Task description → Starting from the first line below, repeat the data exactly through to the last.

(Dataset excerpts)
(** X16.  Once the insert hotkey has set its flag, only the acceptance
    of a suggestion clears it: dismissing the list, typing, a rename,
    an import, cancel and accept all leave it set. *)
Theorem hotkey_flag_cleared_only_by_accepting
    (valid_message : validator -> json -> str) (p : Props)
    (e : Event) (w : World) :
  hotkey (sig w) = true ->
  hotkey (sig (step valid_message p e w)) = false ->
  exists b label, e = AutoSelect b label /\ suggesting b w.
Proof.
  intros Hset Hclear.
  destruct e as [| | | | |b ev|b text caret|b caret|b label|b|fields|from to|
                 |file|next];
    cbn [step] in Hclear.
  - cbn in Hclear. congruence.
  - cbn in Hclear. congruence.
  - cbn in Hclear. congruence.
  - rewrite close_hotkey in Hclear. congruence.
  - rewrite close_hotkey in Hclear. congruence.
  - cbn [with_sig sig] in Hclear. rewrite onKeyDown_hotkey in Hclear; done.
  - destruct b; cbn [with_sig with_ref sig setter_of] in Hclear;
      rewrite ?setResponse_hotkey, ?setHistory_hotkey in Hclear; congruence.
  - destruct b; cbn in Hclear; congruence.
  - case_decide; [by exists b, label|congruence].
  - case_decide; cbn in Hclear; congruence.
  - cbn [with_sig sig] in Hclear. rewrite setCandidate_hotkey in Hclear. congruence.
  - rewrite onFieldNameChange_hotkey in Hclear. congruence.
  - rewrite importSchema_hotkey in Hclear. congruence.
  - rewrite onUpdate_hotkey in Hclear. congruence.
  - cbn [with_sig sig] in Hclear. rewrite onInherit_hotkey in Hclear. congruence.
Qed.

Lemma hotkey_flag_cleared_only_by_accepting_witness :
  hotkey (sig hotkey_world) = true /\
  hotkey (sig (step (fun _ _ => []) empty_props (AutoSelect Response (lit "hp"))
                 hotkey_world)) = false /\
  exists b label, AutoSelect Response (lit "hp") = AutoSelect b label /\
                  suggesting b hotkey_world.
Proof.
  assert (hotkey (sig hotkey_world) = true) as H1 by reflexivity.
  assert (hotkey (sig (step (fun _ _ => []) empty_props
                         (AutoSelect Response (lit "hp")) hotkey_world)) = false)
    as H2 by reflexivity.
  split; [exact H1|]. split; [exact H2|].
  exact (hotkey_flag_cleared_only_by_accepting _ _ _ _ H1 H2).
Defined.

(** The list is dismissed and a brace is typed: the flag of the hotkey
    is still set when the suggestions show again. *)
Example hotkey_flag_left_over :
  let dismissed := step (fun _ _ => []) empty_props (AutoClose Response) hotkey_world in
  let typed := step (fun _ _ => []) empty_props (KeyDown History open_brace_key) dismissed in
  auto (sig dismissed) = lit "" /\ hotkey (sig dismissed) = true /\
  suggesting History typed /\ hotkey (sig typed) = true.
Proof. vm_compute. done. Qed.

(** ** Which error an import reports *)

Section ImportErrors.

Variable valid_message : validator -> json -> str.

Lemma assertValid_each_first v good x rest :
  forallb (shape_ok v) good = true ->
  shape_ok v x = false ->
  assertValid_each valid_message v (good ++ x :: rest) = inl (valid_message v x).
Proof.
  intros Hgood Hx. induction good as [|g good IH]; cbn [app assertValid_each].
  - unfold assertValid. by rewrite Hx.
  - cbn [forallb] in Hgood. apply andb_true_iff in Hgood as [Hg Hgood].
    unfold assertValid at 1. rewrite Hg. cbn [bind ret]. by apply IH.
Qed.

(** X17.  The notification of a failed import names one failure: the
    document as a whole when the check of its three keys fails, however
    its fields look, and otherwise the first field that does not have
    the shape of a field; later fields are not looked at. *)
Theorem import_reports_first_failure (p : Props) (j : json) (w : World) :
  (shape_ok import_shape j = false ->
   step valid_message p (ImportFile (Parsed j)) w
   = log_toast (lit "Invalid JSON Schema: " ++ valid_message import_shape j) w) /\
  (forall good x rest,
     shape_ok import_shape j = true ->
     get j "schema" = Some (JArr (good ++ x :: rest)) ->
     forallb (shape_ok field_shape) good = true ->
     shape_ok field_shape x = false ->
     step valid_message p (ImportFile (Parsed j)) w
     = log_toast (lit "Invalid JSON Schema: " ++ valid_message field_shape x) w).
Proof.
  split.
  - intros Htop. cbn [step]. unfold onUpdate, parse_and_check. cbn [bind ret].
    unfold assertValid. by rewrite Htop.
  - intros good x rest Htop Hget Hgood Hx. cbn [step].
    unfold onUpdate, parse_and_check. cbn [bind ret].
    unfold assertValid at 1. rewrite Htop, Hget. cbn [bind ret].
    by rewrite assertValid_each_first.
Qed.

End ImportErrors.


Lemma import_reports_first_failure_witness :
  shape_ok import_shape two_bad_fields_document = true /\
  step (fun v _ => match v with VObj ((k, _) :: _) => k | _ => [] end) empty_props
    (ImportFile (Parsed two_bad_fields_document)) (init empty_props)
  = log_toast (lit "Invalid JSON Schema: type") (init empty_props).
Proof.
  assert (shape_ok import_shape two_bad_fields_document = true) as H1 by reflexivity.
  split; [exact H1|].
  refine (proj2 (import_reports_first_failure
                   (fun v _ => match v with VObj ((k, _) :: _) => k | _ => [] end)
                   empty_props two_bad_fields_document (init empty_props))
            [JObj [(lit "name", JStr (lit "hp"));
                   (lit "type", JObj [(lit "type", JStr (lit "string"))])]]
            (JObj [(lit "type", JObj [(lit "type", JStr (lit "string"))])])
            [JObj [(lit "name", JStr (lit "mp"))]]
            H1 eq_refl eq_refl eq_refl).
Defined.

(** ** The name of the exported file *)

Lemma slice_0_4 id : JS.slice id 0 4 = take 4 id.
Proof. by rewrite slice_0_nonneg. Qed.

Answer box →
(** X16.  Once the insert hotkey has set its flag, only the acceptance
    of a suggestion clears it: dismissing the list, typing, a rename,
    an import, cancel and accept all leave it set. *)
Theorem hotkey_flag_cleared_only_by_accepting
    (valid_message : validator -> json -> str) (p : Props)
    (e : Event) (w : World) :
  hotkey (sig w) = true ->
  hotkey (sig (step valid_message p e w)) = false ->
  exists b label, e = AutoSelect b label /\ suggesting b w.
Proof.
  intros Hset Hclear.
  destruct e as [| | | | |b ev|b text caret|b caret|b label|b|fields|from to|
                 |file|next];
    cbn [step] in Hclear.
  - cbn in Hclear. congruence.
  - cbn in Hclear. congruence.
  - cbn in Hclear. congruence.
  - rewrite close_hotkey in Hclear. congruence.
  - rewrite close_hotkey in Hclear. congruence.
  - cbn [with_sig sig] in Hclear. rewrite onKeyDown_hotkey in Hclear; done.
  - destruct b; cbn [with_sig with_ref sig setter_of] in Hclear;
      rewrite ?setResponse_hotkey, ?setHistory_hotkey in Hclear; congruence.
  - destruct b; cbn in Hclear; congruence.
  - case_decide; [by exists b, label|congruence].
  - case_decide; cbn in Hclear; congruence.
  - cbn [with_sig sig] in Hclear. rewrite setCandidate_hotkey in Hclear. congruence.
  - rewrite onFieldNameChange_hotkey in Hclear. congruence.
  - rewrite importSchema_hotkey in Hclear. congruence.
  - rewrite onUpdate_hotkey in Hclear. congruence.
  - cbn [with_sig sig] in Hclear. rewrite onInherit_hotkey in Hclear. congruence.
Qed.

Lemma hotkey_flag_cleared_only_by_accepting_witness :
  hotkey (sig hotkey_world) = true /\
  hotkey (sig (step (fun _ _ => []) empty_props (AutoSelect Response (lit "hp"))
                 hotkey_world)) = false /\
  exists b label, AutoSelect Response (lit "hp") = AutoSelect b label /\
                  suggesting b hotkey_world.
Proof.
  assert (hotkey (sig hotkey_world) = true) as H1 by reflexivity.
  assert (hotkey (sig (step (fun _ _ => []) empty_props
                         (AutoSelect Response (lit "hp")) hotkey_world)) = false)
    as H2 by reflexivity.
  split; [exact H1|]. split; [exact H2|].
  exact (hotkey_flag_cleared_only_by_accepting _ _ _ _ H1 H2).
Defined.

(** The list is dismissed and a brace is typed: the flag of the hotkey
    is still set when the suggestions show again. *)
Example hotkey_flag_left_over :
  let dismissed := step (fun _ _ => []) empty_props (AutoClose Response) hotkey_world in
  let typed := step (fun _ _ => []) empty_props (KeyDown History open_brace_key) dismissed in
  auto (sig dismissed) = lit "" /\ hotkey (sig dismissed) = true /\
  suggesting History typed /\ hotkey (sig typed) = true.
Proof. vm_compute. done. Qed.

(** ** Which error an import reports *)

Section ImportErrors.

Variable valid_message : validator -> json -> str.

Lemma assertValid_each_first v good x rest :
  forallb (shape_ok v) good = true ->
  shape_ok v x = false ->
  assertValid_each valid_message v (good ++ x :: rest) = inl (valid_message v x).
Proof.
  intros Hgood Hx. induction good as [|g good IH]; cbn [app assertValid_each].
  - unfold assertValid. by rewrite Hx.
  - cbn [forallb] in Hgood. apply andb_true_iff in Hgood as [Hg Hgood].
    unfold assertValid at 1. rewrite Hg. cbn [bind ret]. by apply IH.
Qed.

(** X17.  The notification of a failed import names one failure: the
    document as a whole when the check of its three keys fails, however
    its fields look, and otherwise the first field that does not have
    the shape of a field; later fields are not looked at. *)
Theorem import_reports_first_failure (p : Props) (j : json) (w : World) :
  (shape_ok import_shape j = false ->
   step valid_message p (ImportFile (Parsed j)) w
   = log_toast (lit "Invalid JSON Schema: " ++ valid_message import_shape j) w) /\
  (forall good x rest,
     shape_ok import_shape j = true ->
     get j "schema" = Some (JArr (good ++ x :: rest)) ->
     forallb (shape_ok field_shape) good = true ->
     shape_ok field_shape x = false ->
     step valid_message p (ImportFile (Parsed j)) w
     = log_toast (lit "Invalid JSON Schema: " ++ valid_message field_shape x) w).
Proof.
  split.
  - intros Htop. cbn [step]. unfold onUpdate, parse_and_check. cbn [bind ret].
    unfold assertValid. by rewrite Htop.
  - intros good x rest Htop Hget Hgood Hx. cbn [step].
    unfold onUpdate, parse_and_check. cbn [bind ret].
    unfold assertValid at 1. rewrite Htop, Hget. cbn [bind ret].
    by rewrite assertValid_each_first.
Qed.

End ImportErrors.


Lemma import_reports_first_failure_witness :
  shape_ok import_shape two_bad_fields_document = true /\
  step (fun v _ => match v with VObj ((k, _) :: _) => k | _ => [] end) empty_props
    (ImportFile (Parsed two_bad_fields_document)) (init empty_props)
  = log_toast (lit "Invalid JSON Schema: type") (init empty_props).
Proof.
  assert (shape_ok import_shape two_bad_fields_document = true) as H1 by reflexivity.
  split; [exact H1|].
  refine (proj2 (import_reports_first_failure
                   (fun v _ => match v with VObj ((k, _) :: _) => k | _ => [] end)
                   empty_props two_bad_fields_document (init empty_props))
            [JObj [(lit "name", JStr (lit "hp"));
                   (lit "type", JObj [(lit "type", JStr (lit "string"))])]]
            (JObj [(lit "type", JObj [(lit "type", JStr (lit "string"))])])
            [JObj [(lit "name", JStr (lit "mp"))]]
            H1 eq_refl eq_refl eq_refl).
Defined.

(** ** The name of the exported file *)

Lemma slice_0_4 id : JS.slice id 0 4 = take 4 id.
Proof. by rewrite slice_0_nonneg. Qed.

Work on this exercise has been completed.